The class actions panel at the conference, which was held at the Queen Elizabeth II Centre in Westminster on 3 June, was chaired by Freshfields partner and head of environmental and consumer disputes Simon Duncombe. It comprised Sophie Thomson, head of competition and regulatory law at BT; Kimberly Phillips, Shell USA’s executive vice president legal policy and advocacy; Seema Kennedy, executive director of Fair Civil Justice; Mishcon de Reya partner Shazia Yamin; Matrix Chambers’ Nicholas Gibson KC and Campbell Jackson, global claims and disputes leader at EY.
Thomson pointed out that the vast majority of abuse of dominance cases brought before the CAT were standalone cases, whereas it had been envisaged that such actions would follow on from a regulatory finding.
“That has a number of impacts,” she explained. “It means not only does liability have to be proven first, which has a knock on-effect in terms of disclosure and the complication of running cases, but it does also mean that there is quite a big intersection of public policy issues, complex issues in terms of markets… It can be challenging.”
Kennedy pointed to the “record returns” for the lawyers and litigation funders rather than the class members and said businesses’ appetite for investment in the UK was being impacted by the threat of class actions.
She argued policy makers needed to balance the need to support the “brilliant legal system” with the need to “showcase the UK as a place to invest”, adding: “We know from talking to businesses, particularly the ones that have been targeted in these mass claims, that it is really affecting their decisions.”
However, Gibson defended the record of the CAT in managing claims, arguing that it was playing “a very vigorous gatekeeper role”. He added: “One of the great things about the opt-out system, which should give people comfort, is that it’s not just some freewheeling opportunity to bring cases, the CAT is fastidious in making sure that people are well policed.”
Looking to the future, Yamin argued that advances in climate attribution science would “transform what are currently being brought as declaratory human rights proceedings into large mass tort claims” while AI-generated harms would also be a major driver of class actions.
She was also an advocate of extending the UK opt-out regime from competition to consumer claims, a reform she said would deal with the complaint that many CAT claims are effectively consumer claims “shoehorned” into the tribunal.
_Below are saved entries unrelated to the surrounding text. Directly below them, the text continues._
(* ===== verification/Prelude.v ===== *)
(** * Shuli: a verification library for the shuli workspace

    Shuli is a network access daemon in Rust: WiFi (WPA2/WPA3, OWE, FT), wired
    802.1X with MACsec, and IPsec with IKEv2.  The workspace has five crates:
    [src/src/core] (errors, EAP, EAP-TLS), [src/src/wifi], [src/src/wired],
    [src/src/ipsec] and [src/src/daemon].  The library models the parts that
    decide what is accepted, which keys are used and what goes on the wire, as
    executable functions, and proves what makes them correct.

    ** How the code is modelled

    - A [Result] is an [outcome]: [Ok], [Err], and besides them [Panic] (an
      out-of-range index, an [unwrap] of [None], a checked overflow) and
      [Diverge] (a loop out of fuel).  [returns] says that neither of the last
      two happened, so that totality is a theorem and never an assumption.
    - A method with [&mut self] is a computation in the [st] monad, which keeps
      the assignments made before an error; [wp] is its weakest precondition.
    - Integers are [Z]; casts and wrapping operations are written out ([wrap],
      [as_u8], [as_u16], [as_u32]).  Buffers are lists of octets; indexing and
      slicing ([idx], [slice]) panic out of range.  Adding a duration to an [Instant]
      or a [SystemTime] of the IKE engine panics past the 64-bit seconds of the type.
    - Clocks, random numbers, sockets and kernel calls are arguments.  Code of
      other crates is a type class: an operations class, and a laws class with
      the documented behaviour a theorem relies on.  Every theorem that uses
      laws has a witness with a concrete instance.
    - [while] loops are fixpoints on fuel.  The fuel is the number of octets or
      elements that are left plus one, each turn consumes at least one, and the
      totality theorems show that the fuel never runs out.  A loop over an event
      queue has the length of the queue plus one; the search for a free [if_id]
      the number of used ones plus one.  Where the outside decides how long a
      wait takes (the steps of [WifiIface::run], a socket that would block, a DHCP
      server), the fuel is an argument and [Diverge] reads as "still waiting".
    - An [await] takes the next entry of a queue of wakes.  A task is a function
      or a step relation on the wakes it gets, so that a theorem about all lists
      of wakes is a theorem about all interleavings of timers, frames and calls.

    ** How the parts interact

    The daemon loads a configuration ([DaemonConfig]) and starts a task for WiFi,
    one for IPsec and one per wired port ([DaemonMain]).  The WiFi task drives a
    [WifiClient], which owns the interfaces ([ClientLoop] over [WifiEvents], [Roam],
    [WifiAuth], [Scan], [WifiIface]) and routes kernel events to them; an interface
    uses the PMKSA cache, the handshakes and the key derivation.  The IPsec task
    ([DaemonIpsec]) drives an [IpsecClient], which runs one [IkeEngine] per
    connection, and puts the Child SAs it negotiates into the kernel ([Xfrm]).  A
    wired port is a [Wired] client: an EAP peer, or an [MkaSession] with a [Macsec]
    device.  [DaemonNet] puts addresses, routes and name servers on what came up.

    ** The files

    Shared:
    - [Prelude]: the above, big-endian integers, readers at a cursor, tactics
      and hint databases.  [Errors]: [WifiError] and [IpsecError]
      ([core/error.rs], [ipsec/error.rs]).  [Net], [IpText]: addresses and sockets,
      and their text as the standard library prints and parses it.

    EAP ([core/eap.rs], [core/eapol.rs], [core/eap_tls.rs]):
    - [Eap]: packets, EAPOL framing and the peer.  The parser accepts exactly the
      encodings of well-formed packets; when Success is reported is stated exactly
      (before the first Request the identifier is not compared).
    - [EapTls]: the EAP-TLS method over an abstract TLS connection: fragmentation
      and reassembly are inverse, buffers stay within bounds, the MSK is exported
      once, TLS 1.3 needs the protected success.

    WiFi ([wifi/]):
    - [Security], [Pmksa]: the PMKSA cache refines a finite map with expiry.
    - [WifiKdf], [FourWay]: key derivation, FT keys, channel validation, and the
      4-way and group handshakes: the pairwise key changes only by an
      authenticated Message 3, which is accepted exactly under its conditions.
    - [Sae], [Owe]: SAE and OWE over abstract curves: both ends agree, SAE
      completes exactly on a confirm that verifies.
    - [WifiConfig], [ClientState], [Scan]: networks and hints, decisions of the
      client, scan requests and the choice of a BSS: every hidden network is
      probed unless the kernel refuses a request, which ends the scan; only allowed
      BSSes are joined; a roam is not to a weaker BSS of the network.
    - [WifiIface], [WifiAuth], [Roam], [WifiEvents], [ClientLoop]: one interface,
      with every request to the kernel logged; [WifiClient]: several of them, with
      the dispatcher of events, which reach their interface and no other.
    - [WifiInvariant], [WifiSafety], [FtSafety], [AttemptEnds]: the invariant of
      all reachable states, that "connected" means that the TK of the handshake or of
      the transition was installed, where FT keys come from, and that an attempt nobody answers ends.  [WifiDemo]: a
      concrete client, the witnesses and the behaviours that need a whole run.

    IPsec ([ipsec/]):
    - [IkeCodec]: the message codec is total and a round trip.  [TrafficSelector],
      [Identity], [IpsecConfig]: selectors as packet sets, narrowing, identities
      and their text, validation.  [IkeProposals]: both ends agree on a proposal.
      [IkeCrypto], [IkeSa]: prf+, Diffie-Hellman, keys, the encrypted payload.
    - [IkeWorld], [IkeTransport], [IkeAuth], [IkeEngine]: randomness and sockets,
      retransmission, authentication, and the engine of a connection.
      [IkeEngineFacts]: every turn returns when the configured durations are at most
      2^61 seconds (a huge one panics), retransmission gives up.
      [IkeAuthSafety]: what a connection is established by.  [IkeDemo]: two
      concrete ends, and what they can be made to do.
    - [IpsecClient]: the table of connections and their tasks: an update leaves
      exactly the engines of the new set.
    - [Xfrm]: states, policies and interfaces of a Child SA in the kernel, a class
      with laws: an install that fails leaves nothing, a removal takes what was
      installed (without a mark, with fresh keys, and when the kernel carries out
      deletions), a policy covers its selectors.

    Wired ([wired/]):
    - [Mka], [Macsec], [MkaSession]: MKPDUs, the device as a map from slots to
      keys, and the participant, a client of the device through [SecyOps]: where a
      SAK may come from.
    - [Wired]: the 802.1X client, connected only by a protected success, and the
      client that drives it or a MACsec session.

    Daemon ([daemon/]):
    - [DaemonConfig]: entries, checks, and their conversion, which gives valid
      settings.  [DaemonNet]: addresses, routes, DNS, DHCP, and which entry goes
      to which interface.  [DaemonIpsec]: the IPsec task.  [DaemonMain]: what is
      started, the WiFi task and the wired ports; joined networks are configured
      or a retry is pending (the calls that configure one are kept in a log with
      their results, which the code does not have and nothing reads), and an 802.1X port only once it is authorised.
      [IpsecDemo], [DaemonDemo]: concrete kernels and networks for the witnesses.

    ** What is not modelled

    Netlink encodings, raw sockets and the creation of the MACsec netdev: code of
    other crates or of libc, behind classes.  TLS, elliptic curves, ciphers,
    certificates and YAML are parameters for the same reason.  The order in which
    the runtime polls tasks, signals and the start-up errors of the IPsec task;
    logging, [Debug] output, serde derives and the zeroisation of secrets, which
    change no state that another part reads; tests and examples. *)

From stdpp Require Export base numbers list strings pretty.
From Stdlib Require Export ZArith Lia ZifyBool.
The rule of law panel was chaired by A&O Shearman partner Maeve Hanna and featured former Downing Street chief-of-staff Fiona Hill, Macfarlanes advisor and former Lord Chancellor David Gauke and Covington & Burling partner Dan Feldman, a former US ambassador and counsellor to then Secretary of State John Kerry.
The panel agreed that the legal profession and international business community have a key role to play in helping to promote the long-term benefits of the rule of law at a time when it is being characterised as an obstacle to progress by populist politicians.
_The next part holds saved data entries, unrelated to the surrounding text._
(* ===== verification/Net.v ===== *)
(** * Socket addresses and how they are printed

    [std::net::SocketAddr] and the [Display] of IP addresses, which error
    messages and identities use.  IPv6 follows the standard library: the first
    longest run of at least two zero segments is compressed, and an IPv4-mapped
    address keeps its dotted form. *)

From S2P Require Import Prelude Errors.

(** One digit of [{:x}]. *)
Definition hex_char (d : Z) : string :=
  of_bytes [if d <? 10 then 48 + d else 87 + d].

(** [{:x}] of a 16-bit segment. *)
Definition hex_segment (x : Z) : string :=
  let digits := [x / 4096; x / 256 mod 16; x / 16 mod 16; x mod 16] in
  let fix strip (l : list Z) :=
    match l with
    | d :: ((_ :: _) as rest) => if d =? 0 then strip rest else l
    | _ => l
    end in
  foldr (fun d s => hex_char d +:+ s) "" (strip digits).

Definition join (sep : string) (l : list string) : string :=
  match l with
  | [] => ""
  | x :: l => x +:+ foldr (fun y s => sep +:+ y +:+ s) "" l
  end.

Definition ipv4_string (octets : list Z) : string := join "." (pretty <$> octets).

(** The eight segments of an IPv6 address. *)
Fixpoint segments (octets : list Z) : list Z :=
  match octets with
  | hi :: lo :: rest => (hi * 256 + lo) :: segments rest
  | _ => []
  end.

(** The first longest run of zeros: [(start, length)]. *)
Fixpoint longest_zeros (i : nat) (current longest : nat * nat) (l : list Z) : nat * nat :=
  match l with
  | [] => longest
  | x :: l =>
      if x =? 0 then
        let current := if (current.2 =? 0)%nat then (i, 1%nat) else (current.1, S current.2) in
        longest_zeros (S i) current
          (if (longest.2 <? current.2)%nat then current else longest) l
      else longest_zeros (S i) (0%nat, 0%nat) longest l
  end.

Definition ipv6_string (octets : list Z) : string :=
  if bool_decide (take 12 octets = replicate 10 0 ++ [255; 255])
  then "::ffff:" +:+ ipv4_string (drop 12 octets)
  else
    let l := segments octets in
    let '(start, len) := longest_zeros 0 (0%nat, 0%nat) (0%nat, 0%nat) l in
    let sub l := join ":" (hex_segment <$> l) in
    if (1 <? len)%nat
    then sub (take start l) +:+ "::" +:+ sub (drop (start + len) l)
    else sub l.

Definition ip_string (a : IpAddr) : string :=
  match a with V4 octets => ipv4_string octets | V6 octets => ipv6_string octets end.

(** [IpAddr::is_unspecified]. *)
Definition is_unspecified (a : IpAddr) : bool :=
  match a with V4 octets | V6 octets => forallb (Z.eqb 0) octets end.

Module SocketAddr.

Record t := mk { ip : IpAddr; port : Z }.

#[global] Instance t_eq_dec : EqDecision t.
Proof. solve_decision. Defined.

Definition set_port (a : t) (port : Z) : t := mk (ip a) port.

Definition to_string (a : t) : string :=
  match ip a with
  | V4 octets => ipv4_string octets +:+ ":" +:+ pretty (port a)
  | V6 octets => "[" +:+ ipv6_string octets +:+ "]:" +:+ pretty (port a)
  end.

End SocketAddr.

(** [[0, 0, 0, 0]] and [[0u16; 8]] with a port. *)
Definition any_v4 (port : Z) : SocketAddr.t := SocketAddr.mk (V4 (replicate 4 0)) port.
Definition any_v6 (port : Z) : SocketAddr.t := SocketAddr.mk (V6 (replicate 16 0)) port.

Example ip_string_examples :
  ip_string (V4 [192; 0; 2; 10]) = "192.0.2.10"
  /\ ip_string (V6 ([32; 1; 13; 184] ++ replicate 11 0 ++ [1])) = "2001:db8::1"
  /\ ip_string (V6 (replicate 16 0)) = "::"
  /\ ip_string (V6 (replicate 10 0 ++ [255; 255; 1; 2; 3; 4])) = "::ffff:1.2.3.4"
  /\ ip_string (V6 [0; 1; 0; 0; 0; 2; 0; 0; 0; 0; 0; 3; 0; 4; 0; 5]) = "1:0:2::3:4:5".
Proof. by vm_compute. Qed.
“I think to some extent you have to go back to first principles and make the argument that it is the rule of law that constrains arbitrary power that we all benefit from societies in which certainty and stability is provided by the rule of law,” said Gauke.
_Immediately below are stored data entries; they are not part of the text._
(* ===== verification/Security.v ===== *)
(** * Security types

    [SecurityType] of [src/src/wifi/scan.rs] and [MicAlg] of
    [src/src/wifi/crypto/handshake4.rs], shared by the WiFi components. *)

From stdpp Require Import countable.
From S2P Require Import Prelude.

Inductive SecurityType :=
| Open | Wpa2Psk | Wpa2PskSha256 | Wpa2Ent | Wpa2EntSha256 | Owe | Sae | FtPsk
| FtSae | SaeExtKey | FtSaeExtKey | Unsupported.

#[global] Instance SecurityType_eq_dec : EqDecision SecurityType.
Proof. solve_decision. Defined.

Definition security_tag (s : SecurityType) : nat :=
  match s with
  | Open => 0 | Wpa2Psk => 1 | Wpa2PskSha256 => 2 | Wpa2Ent => 3
  | Wpa2EntSha256 => 4 | Owe => 5 | Sae => 6 | FtPsk => 7 | FtSae => 8
  | SaeExtKey => 9 | FtSaeExtKey => 10 | Unsupported => 11
  end%nat.

Definition security_of_tag (n : nat) : SecurityType :=
  match n with
  | 0 => Open | 1 => Wpa2Psk | 2 => Wpa2PskSha256 | 3 => Wpa2Ent
  | 4 => Wpa2EntSha256 | 5 => Owe | 6 => Sae | 7 => FtPsk | 8 => FtSae
  | 9 => SaeExtKey | 10 => FtSaeExtKey | _ => Unsupported
  end%nat.

#[global] Instance SecurityType_countable : Countable SecurityType.
Proof. by refine (inj_countable' security_tag security_of_tag _); intros []. Defined.

(** [SecurityType::is_ft]. *)
Definition is_ft (s : SecurityType) : bool :=
  match s with FtPsk | FtSae | FtSaeExtKey => true | _ => false end.

(** [SecurityType::base]. *)
Definition base (s : SecurityType) : SecurityType :=
  match s with
  | FtPsk => Wpa2Psk
  | FtSae => Sae
  | FtSaeExtKey => SaeExtKey
  | other => other
  end.

Lemma base_not_ft s : is_ft (base s) = false.
Proof. by destruct s. Qed.

Inductive MicAlg := AesCmac | HmacSha256 | HmacSha1.

#[global] Instance MicAlg_eq_dec : EqDecision MicAlg.
Proof. solve_decision. Defined.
He added that argument “hasn’t been made as clearly, as forcefully as it might have been, partly because… we all took it [the rule of law] for granted, it wasn’t contentious, no one could see that there was a link between the rule of law being undermined and economic prosperity being harmed, but there is a link, and we have to assert it”.
Feldman said the second Trump administration’s attacks on the rules-based international order that the US had played such a key part creating had led to a state of “flux, fragmentation and instability” for businesses.
He identified a convergence of law, politics and geopolitics which meant “general counsels now treat geopolitical risk as legal risk” and were “looking not just through a traditional legal prism of ‘am I compliant now?’” but were were also seeking to identify “potential downstream issues” such as sanctions.
Feldman said this shift had prompted Debevoise to mirror this approach with integrated teams covering areas such as policy, sanctions and terrorism “because all of these are… part of the basket that clients have to deal with and try to mitigate”.